You don’t need to go to a marriage counselor to discover how vital transparency and openness are to creating a healthy, long-lasting relationship. Now, I’m not here to rehash any of your failed affairs of the past. After all, this is an article about the Minnesota Timberwolves. When trying to build a championship contender in the NBA, it’s a lot like trying to find “the right one.” You need to have chemistry, the ability to work through tough times, and, most importantly – transparency.
“It was definitely something I wasn’t ready for,” said Karl-Anthony Towns in response to the Rudy Gobert trade on Podcast P with Paul George. “I remember being in London and getting that call, so I didn’t have any idea that was actually happening. I was told by social media like everybody else. So that was something.”
When the Timberwolves flipped five players and five picks for Rudy Gobert last summer, the move was a massive surprise to everyone around the team – players, coaches, and fans included. Gobert was aware of the move; he chose Minnesota as one of his preferred destinations. However, none of his future teammates became aware of the move until Adrian Wojnarowski’s tweet on July 1st at 2:37 p.m.
“I’m pretty happy with the changes,” said Anthony Edwards at Media Day when asked about the off-season moves. “I lost a couple of dudes who I was super close with. I’m ready to get back to winning, we are going to win a lot of games. We made some really good changes that will make a big impact this year.”
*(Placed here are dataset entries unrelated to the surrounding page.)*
Lemma dict_keys_set_absent d key value :
  dict_get d key = None ->
  dict_keys (dict_set d key value) = dict_keys d ++ [key].
Proof.
  induction d as [| [k v] rest IH]; simpl; intros H; [reflexivity |].
  destruct (String.eqb k key); [discriminate |]. simpl. f_equal. auto.
Qed.

Lemma dict_set_nodup d key value :
  List.NoDup (dict_keys d) -> List.NoDup (dict_keys (dict_set d key value)).
Proof.
  intros Hnd. destruct (dict_get d key) as [v |] eqn:Eg.
  - rewrite dict_keys_set by (rewrite Eg; eauto). assumption.
  - rewrite dict_keys_set_absent by assumption.
    apply dict_get_None_keys in Eg.
    apply NoDup_ListNoDup. apply NoDup_app. repeat split.
    + apply NoDup_ListNoDup. assumption.
    + intros x Hx Hk. apply list_elem_of_In in Hx.
      apply list_elem_of_In in Hk. destruct Hk as [<- | []]. contradiction.
    + apply NoDup_ListNoDup. repeat constructor. intros [].
Qed.

Lemma empty_groups_nodup label_ids :
  List.NoDup (dict_keys (empty_groups label_ids)).
Proof.
  unfold empty_groups.
  assert (H : forall d, List.NoDup (dict_keys d) ->
    List.NoDup (dict_keys
      (fold_left (fun d label => dict_set d label []) label_ids d))).
  { induction label_ids as [| k rest IH]; intros d Hd; simpl; [assumption |].
    apply IH, dict_set_nodup, Hd. }
  apply H. constructor.
Qed.

(** A run of the reporting loop that returns has popped nothing: every
    key it visited holds a non-empty list. *)
Lemma report_returns keys d d' :
  List.NoDup (dict_keys d) ->
  report keys d = inr d' ->
  d' = d /\
  forall label, In label keys ->
    exists ids, dict_get d label = Some ids /\ ids <> [].
Proof.
  intros Hnd. revert d'. induction keys as [| k rest IH]; simpl; intros d' H.
  - injection H as <-. split; [reflexivity |]. intros label [].
  - bind_inv H. unfold getitem in Ha.
    destruct (dict_get d k) as [v |] eqn:Eg; [| discriminate].
    injection Ha as <-. destruct v as [| x v].
    + bind_inv H. unfold getitem in Ha.
      rewrite dict_get_pop in Ha by assumption. discriminate.
    + bind_inv H. bind_inv H. apply IH in H as [-> Hall].
      split; [reflexivity |].
      intros label [<- | Hin]; [| auto].
      exists (x :: v). split; [assumption | discriminate].
Qed.

(** A key whose list is empty stops the reporting loop with [KeyError]. *)
Lemma report_raises keys d label :
  List.NoDup (dict_keys d) ->
  (forall k, In k keys -> is_Some (dict_get d k)) ->
  In label keys ->
  dict_get d label = Some [] ->
  report keys d = inl KeyError.
Proof.
  intros Hnd. induction keys as [| k rest IH]; simpl; intros Hall Hin Hempty;
    [contradiction |].
  destruct (Hall k (or_introl eq_refl)) as [v Hv].
  unfold getitem at 1. rewrite Hv. simpl. destruct v as [| x v].
  - unfold getitem. rewrite dict_get_pop by assumption. reflexivity.
  - unfold getitem. rewrite Hv. simpl.
    destruct Hin as [-> | Hin]; [congruence |].
    apply IH; auto.
Qed.
(** ** [class Mdp] *)

Record Mdp (Label : Type) `{Renderer} : Type := {
  nb_states : Z;
  terminal_states : list Z;
  action_space : SimpleActionSpace Label;
  has_state : bool;
  timeout : Z;
  timestep : Z;
  P0 : list float;
  P : list (list (list float));
  r : list (list float);
  plotter : Plotter;
  gamma : float;
  current_state : option Z;
  (** [None]: the attribute does not exist yet, [reset] creates it *)
  last_action_achieved : option bool
}.
Arguments nb_states {Label _} _.
Arguments terminal_states {Label _} _.
Arguments action_space {Label _} _.
Arguments has_state {Label _} _.
Arguments timeout {Label _} _.
Arguments timestep {Label _} _.
Arguments P0 {Label _} _.
Arguments P {Label _} _.
Arguments r {Label _} _.
Arguments plotter {Label _} _.
Arguments gamma {Label _} _.
Arguments current_state {Label _} _.
Arguments last_action_achieved {Label _} _.

(** The diagnostics dictionary that [step] returns. *)
Record step_info : Type := {
  state_transition_probabilities : list float;
  reward_noise_value : float
}.

(** The list [[next_state, reward, done, info]] that [step] returns. *)
Record step_result : Type := {
  res_next_state : Z;
  res_reward : float;
  res_done : bool;
  res_info : step_info
}.

Section Engine.
Context {Label : Type} `{Renderer} `{Toolbox}.

(** What a method of an engine runs on: the object and numpy's random
    state. *)
Record World : Type := {
  self : Mdp Label;
  np_random : RNG
}.

Definition set_current_state (x : option Z) (m : Mdp Label) : Mdp Label :=
  {| nb_states := nb_states m; terminal_states := terminal_states m;
     action_space := action_space m; has_state := has_state m;
     timeout := timeout m; timestep := timestep m; P0 := P0 m; P := P m;
     r := r m; plotter := plotter m; gamma := gamma m;
     current_state := x;
     last_action_achieved := last_action_achieved m |}.

Definition set_timestep (t : Z) (m : Mdp Label) : Mdp Label :=
  {| nb_states := nb_states m; terminal_states := terminal_states m;
     action_space := action_space m; has_state := has_state m;
     timeout := timeout m; timestep := t; P0 := P0 m; P := P m;
     r := r m; plotter := plotter m; gamma := gamma m;
     current_state := current_state m;
     last_action_achieved := last_action_achieved m |}.

Definition set_last_action_achieved (b : bool) (m : Mdp Label) : Mdp Label :=
  {| nb_states := nb_states m; terminal_states := terminal_states m;
     action_space := action_space m; has_state := has_state m;
     timeout := timeout m; timestep := timestep m; P0 := P0 m; P := P m;
     r := r m; plotter := plotter m; gamma := gamma m;
     current_state := current_state m;
     last_action_achieved := Some b |}.

Definition set_plotter (p : Plotter) (m : Mdp Label) : Mdp Label :=
  {| nb_states := nb_states m; terminal_states := terminal_states m;
     action_space := action_space m; has_state := has_state m;
     timeout := timeout m; timestep := timestep m; P0 := P0 m; P := P m;
     r := r m; plotter := p; gamma := gamma m;
     current_state := current_state m;
     last_action_achieved := last_action_achieved m |}.

(** Reading an attribute of [self], assigning to one, and running a
    computation on the random state or on the plotter. *)
Definition attr {A} (f : Mdp Label -> A) : Py World A :=
  fun w => (inr (f (self w)), w).

Definition assign (f : Mdp Label -> Mdp Label) : Py World unit :=
  modify (fun w => {| self := f (self w); np_random := np_random w |}).

Definition with_random {A} (c : Py RNG A) : Py World A :=
  fun w =>
    let (x, g) := c (np_random w) in
    (x, {| self := self w; np_random := g |}).

Definition with_plotter {A} (c : Py Plotter A) : Py World A :=
  fun w =>
    let (x, p) := c (plotter (self w)) in
    (x, {| self := set_plotter p (self w); np_random := np_random w |}).

(** [Mdp.__init__]; [terminal_states] is [None] when the caller leaves it
    out. *)
Definition Mdp_init (nb_states : Z) (action_space : SimpleActionSpace Label)
    (start_distribution : list float)
    (transition_matrix : list (list (list float)))
    (reward_matrix : list (list float)) (plotter : Plotter) (gamma : float)
    (terminal_states : option (list Z)) (timeout : Z) (has_state : bool)
    : result (Mdp Label) :=
  match py_assert (10 <? timeout)
          (str_add_int "timeout too short:" timeout) with
  | inl e => inl e
  | inr _ =>
      let terminal_states :=
        match terminal_states with None => [] | Some l => l end in
      inr {| nb_states := nb_states; terminal_states := terminal_states;
             action_space := action_space; has_state := has_state;
             timeout := timeout; timestep := 0; P0 := start_distribution;
             P := transition_matrix; r := reward_matrix; plotter := plotter;
             gamma := gamma; current_state := None;
             last_action_achieved := None |}
  end.

(** The defaults of the optional parameters of [Mdp.__init__]: [gamma=0.9],
    [timeout=50], [has_state=True]. *)
Definition default_gamma : float := S754_finite false 8106479329266893 (-53).
Definition default_timeout : Z := 50.
Definition default_has_state : bool := true.

(** [Mdp.reset(self, uniform=False)]; it returns [self.current_state]. *)
Definition reset (uniform : bool) : Py World (option Z) :=
  s <- (if uniform then
          n <- attr nb_states ;;
          ones <- lift (np_ones (n - 1)) ;;
          with_random (discreteProb (np_div ones (n - 1)))
        else
          p0 <- attr P0 ;;
          with_random (discreteProb p0)) ;;
  assign (set_current_state (Some s)) ;;;
  assign (set_timestep 0) ;;;
  assign (set_last_action_achieved false) ;;;
  attr current_state.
Edwards usually has a smile on his face, and he seemed eager to get to work with Gobert and his new-look team. However, if the Wolves hope to become a consistent contender in a loaded Western Conference, they can’t ambush their cornerstone players with any surprising moves.
In late April, Paul Peirce was on Kevin Garnett’s podcast, KG Certified, and offered his view on what Minnesota’s front office needs to change in the future.
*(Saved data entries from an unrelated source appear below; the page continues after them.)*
(** * kitchensink migration driver: the generation-validation-repair core

    A shallow embedding of the control code of [ai_migration]
    ([components/file_utils.py], [components/openai_client.py],
    [components/test_runner.py], [migration/entity_migrator.py],
    [migration/repository_migrator.py], [migration/service_migrator.py],
    [migration/rest_migrator.py]) and the properties of its validators,
    package resolver, fallback stubs, query gateway, prompt shortening,
    solution applicator, repair steps, test gate and migrators.

    Python text is a sequence of characters; a character is a code point
    below 256, classified as Python classifies it ([str.isspace], the [\s]
    and [\w] of [re], [str.splitlines]).  Printing is not modelled.  The
    file tree is a finite list of (path, content) pairs; directories and
    operating-system errors other than reading a missing file are not
    modelled.  A file is known by the text of its path (no links, no part
    [..] in a path); the texts kept in files hold no carriage return,
    which reading in text mode would turn into a line feed; and the names
    put into the replacement of a [re.sub] hold no backslash, which
    [re.sub] would read as an escape. *)

From Stdlib Require Import List Ascii Bool Arith ZArith Lia.
From Stdlib Require String.
Import ListNotations.
Import String.StringSyntax.
Delimit Scope string_scope with string.
(** ** One stroke (lines 249-377) *)

(** [tempVec3]: the direction the vertices are pushed along. *)
Definition referenceDirection (m : Mesh) (hit : Hit) : Vector3 :=
  transformDirection (face_normal hit) (matrixWorld m).

Definition brushSphere (p : Params) (m : Mesh) (hit : Hit) : Sphere :=
  let inverseMatrix := invert (matrixWorld m) in
  mkSphere (applyMatrix4 (point hit) inverseMatrix) (size p).

(** [indices] once [shapecast] has returned. *)
Definition strokeIndices (p : Params) (m : Mesh) (hit : Hit) : list nat :=
  regionQuery (brushSphere p m hit) (geometry m).

(** The position attribute and [indexToTriangles] once [forEach] has
    returned. *)
Definition strokeDisplacement (p : Params) (m : Mesh) (hit : Hit)
    : list F * list (Key * list Z) :=
  let g := geometry m in
  let inverseMatrix := invert (matrixWorld m) in
  let indexSet := new_Set (strokeIndices p m hit) in
  let tempVec2 := applyMatrix4 (point hit) inverseMatrix in
  let tempVec3 := referenceDirection m hit in
  displacementPass (index g) tempVec2 tempVec3 p indexSet (position g).

Definition stroke (p : Params) (m : Mesh) (hit : Hit) : BufferGeometry :=
  let g := geometry m in
  let indices := strokeIndices p m hit in
  let posAttr := fst (strokeDisplacement p m hit) in
  let indexToTriangles := snd (strokeDisplacement p m hit) in
  match indices with
  | [] =>
      mkGeometry (index g) posAttr (normal g)
        (position_needsUpdate g) (normal_needsUpdate g) (boundsTree g)
  | _ :: _ =>
      mkGeometry (index g) posAttr
        (refreshNormals (index g) posAttr indexToTriangles (normal g))
        true true (boundsTree g)
  end.

(** ** The frame (lines 222-397) *)

Definition normalZ : Vector3 := Vec3 fzero fzero fone.
(** * precios-ganado-panama: price bulletins, table normalisation, seasonal analysis

    A shallow embedding of [pdf_extractor.py] (date resolver, price cleaner,
    table classifier, table normalisers), of the monthly aggregation and
    the report figures of [analisis_estacional.py], of the filters and
    the outlier search of [utils.py] and of the crawl and the downloads
    of [scraper.py], with the properties of the specification and further
    properties of the code stated over it.

    Conventions of the embedding.
    - A Python [str] is a [string] holding its UTF-8 bytes.  Substring tests
      ([kw in s]) on UTF-8 bytes agree with substring tests on code points.
      The character classes [\d] and [\s], [str.strip] and [str.lower] are
      modelled on ASCII and on the Latin-1 letters (the Spanish alphabet);
      other scripts are left as they are.
    - A Python [float] is a [spec_float] of [Floats.SpecFloat] at binary64
      (precision 53, emax 1024); [float(text)] rounds to nearest even.
    - A missing cell ([None]) is [None : option string].
    - An exception that escapes a function is the result [None] of an
      [option]-valued model; a function that catches everything is total.
    - The selection of the best months, the figures of the report and the
      queries compare prices and are stated over exact rationals ([Qc]); a
      missing value ([NaN], [NaT]) is [None].  The monthly table is also
      given in binary64 (module [Agregacion]), with missing months and
      prices, the running sum of the mean and the rounding of numpy:
      what depends on the order of the lines is stated there.
    - The network, the HTML parser and the file system of the scraper are
      parameters of its model: the answer to each request, the links that
      a page gives, the paths that exist. *)

From Stdlib Require Import ZArith NArith Lia Bool List Ascii String DecimalString.
From Stdlib Require Import Floats.SpecFloat.
From Stdlib Require Import QArith Qcanon Qround Lqa.
From Stdlib Require Import Permutation Sorted.
From stdpp Require Import base list sorting numbers strings.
This is the problem with management. This is the problem with ownership. They get these superstars, and they don’t understand how to build, and then they lose them. I see a couple of cases where you might lose a couple of superstars, I’m talking about players who are generational talents that you don’t capitalize off of. I’m seeing this kid, Edwards, he could be a generational talent to where he could be in the All-Star game for the next ten years. Them players don’t come along.
Towns. You got to build the right way around them. You got to have them in the room when you discussing these trades. You got to have them in these meetings in the summer, man. Just come out, ‘What you think of this?’ I’m sure they weren’t there when they made them trades. Like, you got to have them in the room, ‘you think these guys will fit around you?’ That’s what a partnership is all about. If you sign me to $200 million and you want to build around me, then why am I not in these meetings? Why don’t I have an opinion?
I rarely see eye-to-eye with Pierce. However, he got this right. To build a sustained winner, you need to have the guys you want to “build around” in those meetings and get their opinions. On the other hand, it’s a business, something that KG pointed out later in that podcast. Most of the time, front office personnel all have a business-first mindset.
Heading into this summer, it seems unlikely that a splashy move like the one we saw last July will occur. However, there are still some potential franchise-shifting decisions that Tim Connelly and Co. will have to make. I understand that, ultimately, this is a business. But if Connelly is truly committed to building a winner around Edwards and Towns, transparency between the two will be paramount.